Physiotherapy management of Lateral epicondylalgia (LE)
LE is typically diagnosed by the presence of pain over the lateral humeral epicondyle that may radiate distally. The pain is often aggravated by palpation, gripping and resisted wrist and/or second or third finger extension. Exercise has been shown to be one of the most effective treatment options; in case of a chronic pain condition, the approach should be more in line with management or persistent or chronic pain.
The aim of this study was to compare different studies and diagnostic and treatment options in lateral epicondylalgia (LE). While many treatments for LE have been researched, many have small effects that occur in the short term.
To establish LE, The Patient Rated Tennis Elbow Evaluation can be used to evaluate pain and function, which are aggregated to give one overall score of 0 to 100. It is important to be aware of co-pathologies such as central sensitization during assessment.
Evaluation of the cervical and thoracic spine and neurodynamic testing of the radial nerve are also helpful in identifying spinal contribution to pain.
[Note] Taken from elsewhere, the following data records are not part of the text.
(* ===== verification/Desktop.v ===== *)
(** The desktop, src/src/apps/desktop.c: overlapping windows, a dock, a menu, and
    a mouse pointer.  The program's variables are the globals of the file and
    those of the display back end. *)
From Stdlib Require Import ZArith Lia Ascii String.
From stdpp Require Import base tactics option numbers list.
From S2P Require Import Prelude Buffer CString Ports Vga Terminal Input Devices Play.
#[local] Open Scope Z_scope.

Definition DESKTOP_TOP : Z := 1.
Definition DESKTOP_BOTTOM : Z := 21.
Definition DOCK_TOP : Z := 22.
Definition DOCK_HEIGHT : Z := 3.
Definition WINDOW_COUNT : Z := 4.
Definition MENU_X : Z := 1.
Definition MENU_Y : Z := 1.
Definition MENU_W : Z := 28.
Definition MENU_H : Z := 7.
Definition DOCK_SLOT_W : Z := 14.
Definition DOCK_START_X : Z := (VGA_WIDTH - WINDOW_COUNT * DOCK_SLOT_W) / 2.
Definition MOUSE_BTN_LEFT : Z := 1.

Record desk_window_t := Window {
  win_id : list Z; win_title : list Z; win_x : Z; win_y : Z; win_w : Z; win_h : Z; win_visible : bool }.

(** What [reset_layout] resets. *)
Record wm := Wm {
  g_windows : list desk_window_t; g_zorder : list Z; g_active_win : Z; g_dock_index : Z;
  g_menu_open : bool; g_drag_active : bool; g_drag_window : Z; g_left_prev : bool }.
(* ===== verification/FsSafe.v ===== *)
(** The file commands stay inside the file system's tables.

    [fs_ok] is weaker than the tree invariant of RamdiskInv.v: deleting a child
    of the root can leave a cycle, after which walks may not end, but every
    link still stays in the tables and every file in the pool.  [E] is the
    faults a caller accepts; running out of fuel is one. *)
From Stdlib Require Import ZArith Lia Ascii String.
From stdpp Require Import base tactics option numbers list.
From S2P Require Import Prelude Buffer CString Console Command Ramdisk RamdiskInv RamdiskPath RamdiskInit FsCmd.
#[local] Open Scope Z_scope.

Definition link_ok (n : nat) : Prop := (n < RAMDISK_MAX_NODES)%nat.

Definition stored_ok (st : fs) : Prop := forall n sz off,
  fs_node_size st !! n = Some sz -> fs_node_data_off st !! n = Some off ->
  0 <= off /\ 0 <= sz /\ off + sz <= RAMDISK_DATA_CAP.

Record fs_ok (st : fs) : Prop := {
  fs_lengths : table_lengths st;
  fs_cwd_ok : link_ok (fs_cwd st);
  fs_parents : Forall link_ok (fs_node_parent st);
  fs_firsts : Forall link_ok (fs_node_first_child st);
  fs_nexts : Forall link_ok (fs_node_next_sibling st);
  fs_stored : stored_ok st;
  fs_free_ok : 0 <= fs_data_free st <= RAMDISK_DATA_CAP;
}.

Lemma zero_link : link_ok 0.
Proof. unfold link_ok, RAMDISK_MAX_NODES. lia. Qed.

Ltac inbounds := unfold link_ok in *; rewrite ?length_insert; lia.

Section safe.
Context (E : fault -> Prop) (HE : E NoFuel).

Lemma goes_get {A} (l : list A) i (P : A -> Prop) :
  (i < length l)%nat -> (forall v, l !! i = Some v -> P v) -> goes E (get l i) P.
Proof. intros Hi HP. destruct (lookup_lt_is_Some_2 l i Hi) as [v Hv]. rewrite (get_ok _ _ _ Hv). by apply HP. Qed.

Lemma goes_put {A} (l : list A) i v (P : list A -> Prop) :
  (i < length l)%nat -> P (<[i := v]> l) -> goes E (put l i v) P.
Proof. intros Hi HP. by rewrite put_ok. Qed.

Lemma goes_link (l : list nat) i : length l = RAMDISK_MAX_NODES -> link_ok i -> Forall link_ok l ->
  goes E (get l i) link_ok.
Proof. intros Hl Hi Hf. apply goes_get; [by rewrite Hl|]. intros v Hv. by apply (Forall_lookup_1 _ _ _ _ Hf Hv). Qed.

Lemma find_child_safe st parent token : fs_ok st -> link_ok parent -> goes E (fs_find_child st parent token) link_ok.
Proof.
  intros [[] ? ? ? ? ? ?] Hp. unfold fs_find_child, fs_find_child_fuel.
  eapply goes_bind; [by apply goes_link|]. intros n Hn. eapply (goes_cloop _ E link_ok); [done| |done].
  intros k Hk. unfold find_child_body. destruct (k =? 0)%nat; [by apply zero_link|].
  eapply goes_bind with (P := fun _ => True); [apply goes_get; [inbounds|done]|]. intros t _.
  eapply goes_bind with (P := fun _ => True); [apply goes_get; [inbounds|done]|]. intros nm _.
  destruct (_ && _); [done|]. eapply goes_bind; [by apply goes_link|]. by intros nx Hnx.
Qed.

Lemma resolve_safe st path : fs_ok st -> goes E (fs_resolve_checked st path) (holds_if link_ok).
Proof.
  intros Hst. pose proof Hst as [[] Hcwd ? ? ? ? ?]. unfold fs_resolve_checked.
  destruct path as [path|]; [|done]. destruct (hd0 path =? 0); [done|].
  set (start := if hd0 path =? ch "/" then _ else _).
  assert (Hs : link_ok start.1) by (unfold start; destruct (_ =? _); [apply zero_link|done]).
  destruct start as [cur p]. cbn in Hs.
  apply (goes_cloop _ E (fun s => link_ok s.1)); [done| |done].
  clear cur p Hs. intros [cur p] Hs. cbn in Hs. unfold resolve_body.
  destruct (fs_next_token p) as [[more token] p'] eqn:Et. destruct (next_token_spec _ _ _ _ Et) as (_ & _ & Htl & _).
  rewrite end_text_ok by (unfold RAMDISK_NAME_LEN; lia). cbn [mbind outcome_bind]. destruct (negb more); [done|].
  destruct (hd0 token =? 0); [done|].
  eapply goes_bind with (P := holds_if link_ok).
  - destruct (_ =? 0); [done|]. destruct (_ =? 0).
    + destruct (negb _); [|done]. pose proof (goes_link (fs_node_parent st) cur len_parent Hs ltac:(done)) as H.
      by destruct (get _ _).
    + eapply goes_bind; [by apply find_child_safe|]. intros c Hc. by destruct (c =? 0)%nat.
  - intros [next|] Hn; [|done]. cbn. by destruct (hd0 _ =? 0).
Qed.
(* ===== verification/SystemSafe.v ===== *)
(** From power-on to the prompt: booting establishes the invariants of
    ShellSafe.v, and the shell keeps them. *)
From Stdlib Require Import ZArith Lia Ascii String.
From stdpp Require Import base tactics option numbers list.
From S2P Require Import Prelude Buffer CString PhysMem Klog Printf Scheduler Command Ramdisk RamdiskInv.
From S2P Require Import RamdiskInit Ports Network NetworkSafe Vga Terminal TerminalProps Input.
From S2P Require Import InputProps Cpu Devices DeviceSafe Settles Mamu Desktop AppSafe FsSafe World Shell ShellSafe Kernel.
#[local] Open Scope Z_scope.

(** * Booting *)

(** The status register shows a byte at each of [n] tests, one byte being read
    and thrown away after each. *)
Fixpoint full_for `{Hardware} (n : nat) (tr : list io_event) : Prop :=
  match n with
  | O => True
  | S n =>
    let s := u8 (answer tr W8 KB_STATUS_PORT) in
    let tr := In W8 KB_STATUS_PORT s :: tr in
    Z.land s KB_STATUS_OBF <> 0 /\ full_for n (In W8 KB_DATA_PORT (u8 (answer tr W8 KB_DATA_PORT)) :: tr)
  end.

(** The only fault of booting: [keyboard_init] waits for ever, since the
    keyboard controller keeps offering bytes. *)
Definition flooded `{Hardware} (fuel : nat) (e : fault) : Prop := e = NoFuel /\ exists tr, full_for fuel tr.

Lemma keyboard_init_ends `{Hardware} fuel st :
  goes (flooded fuel) (keyboard_init fuel st) (fun r => fst r.2 = set_kbd kbd_boot (fst st)).
Proof.
  destruct st as [i tr]. unfold keyboard_init. set (i' := set_kbd kbd_boot i). set (body := status_bit KB_STATUS_OBF ≫= _).
  change (goes (flooded fuel) (mloop fuel body (i', tr)) (fun r => fst r.2 = i')).
  assert (Hl : forall n tr, (exists x tr', mloop n body (i', tr) = Ok (x, (i', tr'))) \/
    (mloop n body (i', tr) = Stuck NoFuel /\ full_for n tr)).
  { clear tr. induction n as [|n IH]; intros tr; [by right|]. cbn [mloop full_for].
    set (s := u8 (answer tr W8 KB_STATUS_PORT)). unfold mbind, M_bind.
    assert (Hb : body (i', tr) = if negb (negb (Z.land s KB_STATUS_OBF =? 0)) then Ok (Some tt, (i', In W8 KB_STATUS_PORT s :: tr))
      else Ok (None, (i', In W8 KB_DATA_PORT (u8 (answer (In W8 KB_STATUS_PORT s :: tr) W8 KB_DATA_PORT)) ::
        In W8 KB_STATUS_PORT s :: tr))) by
      (unfold body, status_bit, inb, port_in, mbind, M_bind, mret, M_ret; cbn [fst snd trunc]; fold s; by destruct (negb _)).
    rewrite !Hb. destruct (Z.eqb_spec (Z.land s KB_STATUS_OBF) 0) as [_|Hs]; cbn [negb]; [by left; do 2 eexists|].
    destruct (IH (In W8 KB_DATA_PORT (u8 (answer (In W8 KB_STATUS_PORT s :: tr) W8 KB_DATA_PORT)) ::
      In W8 KB_STATUS_PORT s :: tr)) as [?|[? ?]]; [by left|by right]. }
  destruct (Hl fuel tr) as [(x & tr' & ->)|[-> Hf]]; [done|]. split; [done|by exists tr].
Qed.

Section boot.
Context `{Hardware} (fuel : nat).
Abbreviation waits := (flooded fuel).

(** The invariant of the boot sequence, with what holds of the scheduler's part
    and of the file system at a stage. *)
Record stage (Rs : sched -> Prop) (Rf : fs -> Prop) (k : kernel) : Prop := {
  st_screen : vga_ok (k_screen k);
  st_gdt : length (gdt_entries (k_gdt k)) = 3%nat;
  st_idt : length (idt_entries (k_idt k)) = 256%nat;
  st_devices : devices_ok (k_devices k);
  st_mouse : mouse_ok (the_mouse (k_input k));
  st_net : net_ok (k_net k);
  st_log : klog_ok (log (k_sched k));
  st_sched : Rs (k_sched k);
  st_fs : Rf (k_fs k);
}.

(** A step from one stage to the next, with a value satisfying [P]. *)
Definition step {A} (S : kernel -> Prop) (m : M kernel A) (S' : kernel -> Prop) (P : A -> Prop) : Prop :=
  forall st, S (fst st) -> goes waits (m st) (fun r => S' (fst r.2) /\ P r.1).

Lemma step_bind {A B} (S S' S'' : kernel -> Prop) (m : M kernel A) (f : A -> M kernel B) P Q :
  step S m S' P -> (forall a, P a -> step S' (f a) S'' Q) -> step S (m ≫= f) S'' Q.
Proof.
  intros Hm Hf st Hst. unfold mbind, M_bind. specialize (Hm st Hst). destruct (m st) as [[a st']|e]; [|done].
  destruct Hm as [Hst' Ha]. by apply (Hf a Ha st').
Qed.

Lemma step_skip S : step S skip S (fun _ => True).
Proof. by intros st Hst. Qed.

Lemma step_gets {A} S (f : kernel -> A) (P : A -> Prop) : (forall k, S k -> P (f k)) -> step S (gets f) S P.
Proof. intros HP st Hst. split; [done|]. by apply HP. Qed.

Lemma step_modify (S S' : kernel -> Prop) f : (forall k, S k -> S' (f k)) -> step S (modify f) S' (fun _ => True).
Proof. intros Hf st Hst. split; [by apply Hf|done]. Qed.

Lemma step_lift {A} S (o : outcome A) (P : A -> Prop) : goes waits o P -> step S (lift o) S P.
Proof. intros Ho st Hst. unfold lift. by destruct o. Qed.

Section stages.
Context (Rs : sched -> Prop) (Rf : fs -> Prop).
Hypothesis Rs_log : forall s l, Rs s -> klog_ok l -> Rs (set_log s l).
Notation now := (stage Rs Rf).

Lemma step_devices {A} (m : M devices A) P : settles m -> dkeeps m P -> step now (on_devices m) now P.
Proof.
  intros He Hm [k tr] Hk. cbn [fst] in Hk. pose proof (Hm (k_devices k, tr) (st_devices _ _ _ Hk)) as Hwp.
  unfold wp, on_devices in *. specialize (He (k_devices k, tr)).
  destruct (m (k_devices k, tr)) as [[a [d tr']]|[]]; cbn; try done.
  destruct Hwp as [Hd Ha]. split; [|done]. destruct Hk. by split.
Qed.

Lemma step_logging f : (forall b l, klog_ok l -> succeeds (f b l) (fun r => klog_ok r.1)) -> step now (logging f) now (fun _ => True).
Proof.
  intros Hf. unfold logging. eapply step_bind with (P := fun _ => True).
  { apply step_devices; unfold serial_is_ready; [auto with settles|]. by apply dkeeps_gets. }
  intros ready _ [k tr] Hk. cbn [fst] in Hk. unfold mbind at 1, M_bind at 1, Ports.get. cbn [fst snd].
  destruct (Hf ready _ (st_log _ _ _ Hk)) as ([l out] & E & Hl). cbn [fst] in Hl.
  unfold mbind at 1, M_bind at 1, lift. rewrite E. cbn [mbind outcome_bind].
  apply (step_bind now now now _ _ (fun _ => True) (fun _ => True)); [|intros _ _; apply step_devices; [apply settles_write|apply dkeeps_write]|exact Hk].
  apply step_modify. intros k' []. destruct Hk. split; try done. by apply Rs_log.
Qed.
Imaging studies, such as ultrasound and magnetic resonance imaging can provide an extra insight in relation to LE, but it is important to keep in mind that they have high sensitivity but lower specificity in detecting LE.
Exercise has shown to be one of the most effective treatment options. However, it is important to clarify the role of exercise in managing LE, such as optimal dosage and type of exercise for people with mild, moderate of severe LE. Manual therapy and Mobilization with movement are also treatment options that can be considered, Although there is moderate evidence supporting these treatment options.
When LE is a chronic condition, the approach should be more in line with management or persistent or chronic pain, such as pain education, referral for medication and sometimes involvement with pain clinic specialists.